┌────────

Lemma MaybeStringifiedNumberSchema_spec path data :
  MaybeStringifiedNumberSchema path data =
  match data with
  | JNumber x =>
      if isNaN data then union_mismatch t_nan path else (OK data, [])
  | JString s =>
      let x := StringToNumber s in
      if isNaN (JNumber x) then (DIRTY (JNumber x), [custom path])
      else (OK (JNumber x), [])
  | _ => union_mismatch (getParsedType data) path
  end.
Proof.
  unfold MaybeStringifiedNumberSchema, ZodUnion, union_mismatch.
  destruct data as [| |b|x|s|l|o]; try reflexivity.
  - unfold isNaN. simpl Number. destruct x; reflexivity.
  - cbn -[isNaN]. destruct (isNaN (JNumber (StringToNumber s))); reflexivity.
Qed.

Lemma number_field_spec lo hi d d' path data :
  isNaN (JNumber (F d)) = false ->
  number_field lo hi d d' path data = number_field_result lo hi d path data.
Proof.
  intros Hd. unfold number_field, refine, number_field_result, checked.
  assert (forall x, isNaN (JNumber x) = true -> in_range lo hi x = false)
    as Hnan.
  { intros x. unfold isNaN. simpl. destruct x; try discriminate. reflexivity. }
  pose proof (checked_number_success lo hi d') as Hcheck.
  set (schema := default (JNumber (F d')) _) in *.
  destruct data as [| |b|x|s|l|o]; unfold default;
    rewrite MaybeStringifiedNumberSchema_spec; try reflexivity.
  - rewrite Hd, Hcheck.
    destruct (in_range lo hi (F d)); reflexivity.
  - destruct (isNaN (JNumber x)) eqn:E; [reflexivity|].
    rewrite Hcheck.
    destruct (in_range lo hi x); reflexivity.
  - cbv zeta. destruct (isNaN (JNumber (StringToNumber s))) eqn:E;
      rewrite Hcheck.
    + rewrite (Hnan _ E). reflexivity.
    + destruct (in_range lo hi (StringToNumber s)); reflexivity.
Qed.

End Fields.

(* ===================================================================== *)
(** ** Objects: every property is parsed on its own *)
(* ===================================================================== *)

Section Objects.

Implicit Types (shape : ZodRawShape) (o fo : gmap string JSValue).
Implicit Types (p : ObjectPair) (key k : string).

Lemma parse_properties_spec shape path o :
  parse_properties shape path o =
  (map (pair_of path o) shape, flat_map (property_issues path o) shape).
Proof.
  induction shape as [|[key schema] rest IH]; [reflexivity|].
  cbn [parse_properties map flat_map]. rewrite IH.
  unfold pair_of, property_issues, property. cbn [fst snd].
  destruct (schema (path ++ [key]) (get o key)); reflexivity.
Qed.

Lemma mergeObjectSync_dirty pairs : forall fo v,
  mergeObjectSync true fo pairs <> OK v.
Proof.
  induction pairs as [|p rest IH]; intros fo v; cbn [mergeObjectSync].
  - discriminate.
  - destruct (pair_value p); [apply IH | apply IH | discriminate].
Qed.

Lemma mergeObjectSync_OK pairs : forall fo,
  forallb pair_OK pairs = true ->
  mergeObjectSync false fo pairs = OK (JObject (fold_left pair_set pairs fo)).
Proof.
  induction pairs as [|p rest IH]; intros fo H; [reflexivity|].
  cbn [forallb] in H. apply andb_prop in H as [Hp Hrest].
  cbn [mergeObjectSync fold_left]. unfold pair_OK in Hp. unfold pair_set at 2.
  destruct (pair_value p); try discriminate. apply IH, Hrest.
Qed.

Lemma mergeObjectSync_not_OK pairs : forall b fo v,
  forallb pair_OK pairs = false ->
  mergeObjectSync b fo pairs <> OK v.
Proof.
  induction pairs as [|p rest IH]; intros b fo v H; [discriminate|].
  cbn [forallb] in H. cbn [mergeObjectSync]. unfold pair_OK in H at 1.
  destruct (pair_value p); cbn [andb] in H.
  - apply IH, H.
  - apply mergeObjectSync_dirty.
  - discriminate.
Qed.

(** An object parses to the object of its parsed properties when all of
    them are valid, and to the issues of all of them otherwise. *)
Theorem ZodObject_safeParse shape o :
  safeParse (ZodObject shape) (JObject o) =
  if forallb pair_OK (map (pair_of [] o) shape)
  then success (JObject (fold_left pair_set (map (pair_of [] o) shape) ∅))
  else error (flat_map (property_issues [] o) shape).
Proof.
  unfold safeParse, ZodObject. rewrite parse_properties_spec.
  destruct (forallb pair_OK (map (pair_of [] o) shape)) eqn:E.
  - rewrite (mergeObjectSync_OK _ _ E). reflexivity.
  - pose proof (fun v => mergeObjectSync_not_OK _ false ∅ v E) as H.
    destruct (mergeObjectSync false ∅ (map (pair_of [] o) shape)) as [v| |];
      [exfalso; apply (H v); reflexivity | reflexivity | reflexivity].
Qed.

(** A property that is not valid fails the object, and its issues are
    among those reported. *)
Theorem invalid_property_fails shape o key schema :
  In (key, schema) shape ->
  (forall v, fst (schema [key] (get o key)) <> OK v) ->
  exists issues,
    safeParse (ZodObject shape) (JObject o) = error issues /\
    incl (snd (schema [key] (get o key))) issues.
Proof.
  intros Hin Hbad. rewrite ZodObject_safeParse.
  assert (forallb pair_OK (map (pair_of [] o) shape) = false) as ->.
  { apply not_true_is_false. intros H. rewrite forallb_forall in H.
    specialize (H (pair_of [] o (key, schema)) (in_map _ _ _ Hin)).
    unfold pair_OK, pair_of, property in H. cbn [pair_value fst snd app] in H.
    destruct (fst (schema [key] (get o key))) eqn:E; try discriminate.
    eapply Hbad. reflexivity. }
  eexists. split; [reflexivity|].
  intros i Hi. apply in_flat_map. exists (key, schema). split; [exact Hin|].
  exact Hi.
Qed.

Lemma valid_properties_quiet shape o :
  Forall (fun kv => quiet (snd kv)) shape ->
  forallb pair_OK (map (pair_of [] o) shape) = true ->
  flat_map (property_issues [] o) shape = [].
Proof.
  induction 1 as [|kv rest Hq _ IH]; intros H; [reflexivity|].
  cbn [map forallb] in H. apply andb_prop in H as [Hkv Hrest].
  cbn [flat_map]. rewrite (IH Hrest), app_nil_r.
  unfold pair_OK, pair_of, property_issues, property in *.
  cbn [pair_value] in Hkv.
  destruct (snd kv ([] ++ [fst kv]) (get o (fst kv))) as [r issues] eqn:E.
  cbn [fst snd] in *. destruct r; try discriminate. eapply Hq, E.
Qed.

(** Properties other than [key] do not see a change of [key]. *)
Lemma pair_of_insert o key v kv :
  fst kv <> key ->
  pair_of [] (<[key := v]> o) kv = pair_of [] (delete key o) kv.
Proof.
  intros Hne. unfold pair_of, property, get.
  rewrite lookup_insert_ne, lookup_delete_ne by congruence. reflexivity.
Qed.

Lemma property_issues_insert o key v kv :
  fst kv <> key ->
  property_issues [] (<[key := v]> o) kv = property_issues [] (delete key o) kv.
Proof.
  intros Hne. unfold property_issues, property, get.
  rewrite lookup_insert_ne, lookup_delete_ne by congruence. reflexivity.
Qed.

Lemma pair_set_insert fo p key w :
  pair_key p <> key ->
  pair_set (<[key := w]> fo) p = <[key := w]> (pair_set fo p).
Proof.
  intros Hne. unfold pair_set, set_property.
  destruct (pair_value p) as [v|v|]; try reflexivity;
    destruct v, (alwaysSet p); try reflexivity;
    apply insert_insert_ne; congruence.
Qed.

Lemma fold_pair_set_insert pairs key w : forall fo,
  Forall (fun p => pair_key p <> key) pairs ->
  fold_left pair_set pairs (<[key := w]> fo) =
  <[key := w]> (fold_left pair_set pairs fo).
Proof.
  induction pairs as [|p rest IH]; intros fo H; [reflexivity|].
  inversion H as [|? ? Hp Hrest]; subst. cbn [fold_left].
  rewrite (pair_set_insert _ _ _ _ Hp). apply IH, Hrest.
Qed.

Lemma insert_pair_set fo p w :
  <[pair_key p := w]> (pair_set fo p) = <[pair_key p := w]> fo.
Proof.
  unfold pair_set, set_property.
  destruct (pair_value p) as [v|v|]; try reflexivity;
    destruct v, (alwaysSet p); try reflexivity; apply insert_insert_eq.
Qed.

Lemma get_insert o key v : get (<[key := v]> o) key = v.
Proof. unfold get. rewrite lookup_insert_eq. reflexivity. Qed.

└────────

Task: In the listing above, start at the line with "then success (JObject", go on through the line with "destruct (forallb pair_OK", and copy each of those lines exactly; leave out all the rest.

Final answer:
  then success (JObject (fold_left pair_set (map (pair_of [] o) shape) ∅))
  else error (flat_map (property_issues [] o) shape).
Proof.
  unfold safeParse, ZodObject. rewrite parse_properties_spec.
  destruct (forallb pair_OK (map (pair_of [] o) shape)) eqn:E.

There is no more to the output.